The Earth is a work-in-progress, an evolving planet whose vital signs--as expressed by earthquakes, volcanic eruptions, and shifting plates--are still strong. In a geological time frame, nothing on Earth is permanent: ocean basins open and close, mountains rise and fall, continental masses accrete and separate. There is a message here for all of us who live, for an infinitesimally brief time, on the moving surface of the globe. This course uses the plate tectonics model--one of the fundamental scientific accomplishments of the past century--to interpret the processes and products of a changing Earth. The emphasis will be on mountain systems (on land and beneath the oceans) as expressions of plate interactions. Specific topics include the rocks and structures of modern and ancient mountain belts, the patterns of global seismicity and volcanism, the nature of the Earth's interior, the changing configurations of continents and ocean basins through time, and, in some detail, the formation of the Appalachian Mountain system and the geological assembly of New England. Readings will be from a physical geology textbook, a primary source supplement, selected writings of John McPhee, and references about the geology of the Northeast. [ more ]

The oceans cover about 72% of Earth's surface, yet we know the surface of Venus better than our own ocean floors. Why is that?

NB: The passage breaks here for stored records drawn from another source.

Lemma get_package_timeouts s id key header s' :
  timeouts_running s → reduce_get_validation_package net_send now s id key header = Ret s' →
  timeouts_running s'.
Proof.
  unfold reduce_get_validation_package. intros Ht.
  destruct (get_validation_package_inner _ _ _ _ _ s) as [[r s1]| |] eqn:Hi;
    cbn [mbind Outcome_bind]; try done. intros [= <-].
  assert (Hs : timeouts_running s1).
  { unfold get_validation_package_inner, check_initialized, lift_result, mbind, NetM_bind in Hi.
    cbn [mbind Outcome_bind] in Hi. destruct (initialized s); simplify_eq/=; [|done].
    destruct (head (provenances header)); simplify_eq/=; [|done].
    by eapply send_message_timeouts. }
  destruct Hs as (H1 & H2 & H3). unfold timeouts_running; simpl. split_and!; try done.
  intros k Hk. by_key; eauto.
Qed.

Lemma query_timeouts_running s key payload t s' :
  timeouts_running s → t ≠ None → reduce_query net_send s key payload t = Ret s' →
  timeouts_running s'.
Proof.
  unfold reduce_query. intros Ht Hne. destruct (network_query_of key payload) as [q| |]; try done.
  cbn [mbind Outcome_bind].
  destruct (reduce_query_inner net_send key q s) as [[r s1]| |] eqn:Hi;
    cbn [mbind Outcome_bind]; try done. intros [= <-].
  apply (frame_query_inner net_send) in Hi. apply timeouts_same with (s' := s1) in Ht; [|done].
  destruct t as [t|]; [|done]. destruct Ht as (H1 & H2 & H3). unfold timeouts_running; simpl.
  split_and!; try done. intros k Hk. by_key; eauto.
Qed.

Lemma send_direct_timeouts s data t s' :
  timeouts_running s → (is_response data = false → t ≠ None) →
  reduce_send_direct_message net_send s data t = Ret s' → timeouts_running s'.
Proof.
  intros Ht Hne. unfold reduce_send_direct_message. cbv zeta.
  set (s0 := match t with Some _ => _ | None => _ end).
  assert (Ht0 : timeouts_running s0 ∧
    (is_response data = false → is_Some (direct_message_timeouts s0 !! msg_id data))).
  { destruct Ht as (H1 & H2 & H3). subst s0. destruct t as [t|].
    - split; [|intros _; simpl; rewrite lookup_insert_eq; eauto].
      unfold timeouts_running; simpl. split_and!; try done. intros id m Hid. by_key; eauto.
    - split; [done|]. intros Hr. by destruct Hne. }
  destruct Ht0 as [Ht0 Hresp]. clearbody s0.
  destruct (send_direct_message_inner net_send data s0) as [[r s1]| |] eqn:Hi; simpl; try done.
  intros [= <-]. unfold send_direct_message_inner, check_initialized, my_space, my_agent, modify,
    mbind, NetM_bind in Hi. cbn [mbind Outcome_bind] in Hi.
  destruct (initialized s0); simplify_eq/=; [|done].
  destruct (dna_address s0) as [space|]; [|done]. cbn [mbind Outcome_bind unwrap] in Hi.
  destruct (net_agent_id s0) as [agent|]; [|done]. cbn [mbind Outcome_bind unwrap] in Hi.
  destruct (is_response data); cbn [mbind Outcome_bind] in Hi; apply frame_send in Hi;
    eapply timeouts_same; [exact Hi|done|exact Hi|].
  destruct Ht0 as (H1 & H2 & H3). unfold timeouts_running; simpl. split_and!; try done.
  intros id m Hid. by_key; eauto.
Qed.

Lemma timeouts_recorded {A} (m : NetM A) s r s1 id resp :
  frame m → m s = Ret (r, s1) → timeouts_running s →
  timeouts_running (record_response now s1 id resp).
Proof. intros Hf Hm Ht. eapply timeouts_same; [|exact Ht]. by apply Hf in Hm. Qed.

Lemma cache_validation_same s agent v s' :
  cache_validation now s agent v = Ret s' → same_requests s s'.
Proof.
  unfold cache_validation. destruct (source_chain_headers v); [|by intros [= <-]].
  destruct (validation_cache s !! agent); [|by intros [= <-]].
  destruct (latest_header _); simpl; try done. intros [= <-]. by case_match.
Qed.

(** The reducers that send something and record a response. *)
Lemma timeouts_respond s s' root_dna agent cas fuel connect fresh aw :
  timeouts_running s →
  match aw_action aw with
  | Action_Publish _ | Action_PublishHeaderEntry _ | Action_RespondQuery _ _
  | Action_RespondFetch _ _ | Action_RespondAuthoringList _ | Action_RespondGossipList _ => True
  | _ => False
  end →
  reduce net_send sign now s root_dna agent cas fuel connect fresh aw = Ret s' →
  timeouts_running s'.
Proof.
  intros Ht Ha. unfold reduce. destruct (aw_action aw); try done; clear Ha.
  - unfold reduce_publish.
    destruct (reduce_publish_inner _ _ _ _ _ s) as [[r s1]| |] eqn:Hi; simpl; try done.
    intros [= <-]. eapply timeouts_recorded; eauto using frame_publish_inner.
  - unfold reduce_publish_header_entry.
    destruct (reduce_publish_header_entry_inner _ _ _ _ _ _ _ s) as [[r s1]| |] eqn:Hi;
      simpl; try done.
    intros [= <-]. eapply timeouts_recorded; eauto using frame_publish_header_inner.
  - unfold reduce_respond_query.
    destruct (reduce_respond_query_inner _ _ _ s) as [[r s1]| |] eqn:Hi; simpl; try done.
    intros [= <-]. eapply timeouts_recorded; eauto using frame_respond_query_inner.
  - unfold reduce_respond_fetch_data.
    destruct (reduce_respond_fetch_data_inner _ _ _ s) as [[r s1]| |] eqn:Hi; simpl; try done.
    intros [= <-]. eapply timeouts_recorded; eauto using frame_respond_fetch_inner.
  - unfold reduce_respond_authoring_list.
    destruct (send _ _ s) as [[r s1]| |] eqn:Hi; simpl; try done.
    intros [= <-]. apply frame_send in Hi. by eapply timeouts_same.
  - unfold reduce_respond_gossip_list.
    destruct (send _ _ s) as [[r s1]| |] eqn:Hi; simpl; try done.
    intros [= <-]. apply frame_send in Hi. by eapply timeouts_same.
Qed.

(** The reducers that close or answer a request. *)
Ltac solve_timeouts Ht :=
  destruct Ht as (H1 & H2 & H3); unfold timeouts_running; simpl;
  split_and!; try done; intros; by_key; eauto; congruence.

Lemma timeouts_answer s :
  timeouts_running s →
  (∀ key, timeouts_running (reduce_query_timeout s key)) ∧
  (∀ key payload, timeouts_running (reduce_handle_get_result s payload key)) ∧
  (∀ key, timeouts_running (reduce_clear_query_result s key)) ∧
  (∀ vkey, timeouts_running (reduce_get_validation_package_timeout s vkey)) ∧
  (∀ vkey, timeouts_running (reduce_clear_validation_package_result s vkey)) ∧
  (∀ id, timeouts_running (reduce_send_direct_message_timeout s id)) ∧
  (∀ id, timeouts_running (reduce_resolve_direct_connection s id)).
Proof.
  intros Ht. split_and!; intros.
  - unfold reduce_query_timeout. destruct (get_query_results s !! key) as [[]|] eqn:Hk;
      solve_timeouts Ht.
  - solve_timeouts Ht.
  - solve_timeouts Ht.
  - unfold reduce_get_validation_package_timeout.
    destruct (get_validation_package_results s !! vkey) as [[]|] eqn:Hk; solve_timeouts Ht.
  - solve_timeouts Ht.
  - solve_timeouts Ht.
  - solve_timeouts Ht.
Qed.

Lemma handle_package_timeouts s from key package s' :
  timeouts_running s → reduce_handle_get_validation_package now s from key package = Ret s' →
  timeouts_running s'.
Proof.
  intros Ht. unfold reduce_handle_get_validation_package. cbv zeta.
  set (s0 := set_packages s _ _). assert (Ht0 : timeouts_running s0) by solve_timeouts Ht.
  destruct package; [|by intros [= <-]]. intros Hc%cache_validation_same. by eapply timeouts_same.
Qed.

(** No request waits forever: the reducers preserve that every query, every
    request for a validation package and every open direct message has a
    timeout running, provided that queries and messages that expect an answer
    are sent with one. *)
Lemma requests_have_timeouts s root_dna agent cas fuel connect fresh aw s' :
  timeouts_running s → with_timeout (aw_action aw) →
  reduce net_send sign now s root_dna agent cas fuel connect fresh aw = Ret s' →
  timeouts_running s'.
Proof.
  intros Ht Hw Hr.
  pose proof (timeouts_respond s s' root_dna agent cas fuel connect fresh aw Ht) as Hresp.
  unfold reduce in Hr, Hresp. destruct (aw_action aw); simpl in Hw, Hresp; try (by apply Hresp);
    clear Hresp; try (by injection Hr as <-);
    try (by injection Hr as <-; eapply timeouts_same; [|exact Ht]);
    try (by injection Hr as <-; destruct (timeouts_answer s Ht) as (? & ? & ? & ? & ? & ? & ?)).
  - unfold reduce_init in Hr. destruct root_dna, connect; simplify_eq/=. by case_match.
  - unfold reduce_shutdown in Hr. destruct (dna_address s), (net_agent_id s); by simplify_eq/=.
  - by eapply query_timeouts_running.
  - by eapply send_direct_timeouts.
  - by eapply get_package_timeouts.
  - by eapply handle_package_timeouts.
Qed.

End timeouts.

(** ** Resolution by timeouts *)

Section resolution.
Context `{Storage} `{Addressing}.
Variable net_send : ClientMsg → Result string ().
Variable sign : string → Result HolochainError string.
Variable now : SystemTime.
Variable root_dna : option Dna.
Variable agent : AgentState.
Variable cas : Cas.

(** The instance reduces a sequence of actions. *)
Fixpoint reduce_all (s : NetworkState) (l : list Action) : Outcome NetworkState :=
  match l with
  | [] => Ret s
  | a :: l =>
      s ← reduce net_send sign now s root_dna agent cas 0 false "" {| aw_action := a; aw_id := "" |};
      reduce_all s l
  end.

Definition is_timeout (a : Action) : bool :=
  match a with
  | Action_QueryTimeout _ | Action_SendDirectMessageTimeout _
  | Action_GetValidationPackageTimeout _ => true
  | _ => false
  end.

(** A map of results after some timeouts: answers are kept, a request that waits
    keeps waiting or gets the error, and no new request waits. *)
Definition results_timed_out {K A} `{Countable K}
    (m m' : gmap K (option (Result HolochainError A))) : Prop :=
  (∀ k r, m !! k = Some (Some r) → m' !! k = Some (Some r)) ∧
  (∀ k, m !! k = Some None →
        m' !! k = Some None ∨ ∃ msg, m' !! k = Some (Some (Err (HolochainError_Timeout msg)))) ∧
  (∀ k, m !! k ≠ Some None → m' !! k ≠ Some None).

#[export] Instance results_timed_out_preorder {K A} `{Countable K} :
  PreOrder (results_timed_out (K := K) (A := A)).
Proof.
  split; [by intros m; split_and!; eauto|].
  intros m1 m2 m3 (A1 & A2 & A3) (B1 & B2 & B3). split_and!; eauto.
  intros k Hk. destruct (A2 k Hk) as [?|[msg ?]]; eauto.
Qed.

Lemma results_timed_out_insert {K A} `{Countable K}
    (m : gmap K (option (Result HolochainError A))) k msg :
  (∀ r, m !! k ≠ Some (Some r)) →
  results_timed_out m (<[k := Some (Err (HolochainError_Timeout msg))]> m).
Proof.
  intros Hk. split_and!; intros k'; by_key; eauto.
  intros r Hr. by destruct (Hk r).
Qed.

Definition timed_out (s s' : NetworkState) : Prop :=
  results_timed_out (get_query_results s) (get_query_results s') ∧
  results_timed_out (get_validation_package_results s) (get_validation_package_results s') ∧
  (∀ id r, custom_direct_message_replys s !! id = Some r →
           custom_direct_message_replys s' !! id = Some r) ∧
  (∀ id, direct_message_connections s !! id = None → direct_message_connections s' !! id = None).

This integrated introduction to the oceans covers formation and history of the ocean basins; the composition and origin of seawater; currents, tides, and waves; ocean-atmosphere interactions; oceans and climate; deep-marine environments; coastal processes; productivity in the oceans; and marine resources. Coastal oceanography will be investigated on an all-day field trip, hosted by the Williams-Mystic program in Connecticut. [ more ]

With a title merging two inter-related fields, this course could be subtitled "An Introduction to Earth Materials and Analytical Techniques." As the basis for all subsequent solid-earth courses in the major, it provides a systematic framework for the study of minerals - Earth's building blocks: their physical and chemical properties at all scales and the common analytical methods used to identify and interpret them. The course progresses from hand-specimen morphology and crystallography through element distribution and crystal chemistry to the phase relations, compositional variation, and mineral associations within major rock-forming mineral systems. Laboratory work includes the determination of crystal symmetry; mineral separation; the principles and applications of optical emission spectroscopy; wavelength- and energy-dispersive x-ray spectrochemical analysis; x-ray diffraction; the use of the petrographic microscope; and the identification of important minerals in hand specimen and thin section. [ more ]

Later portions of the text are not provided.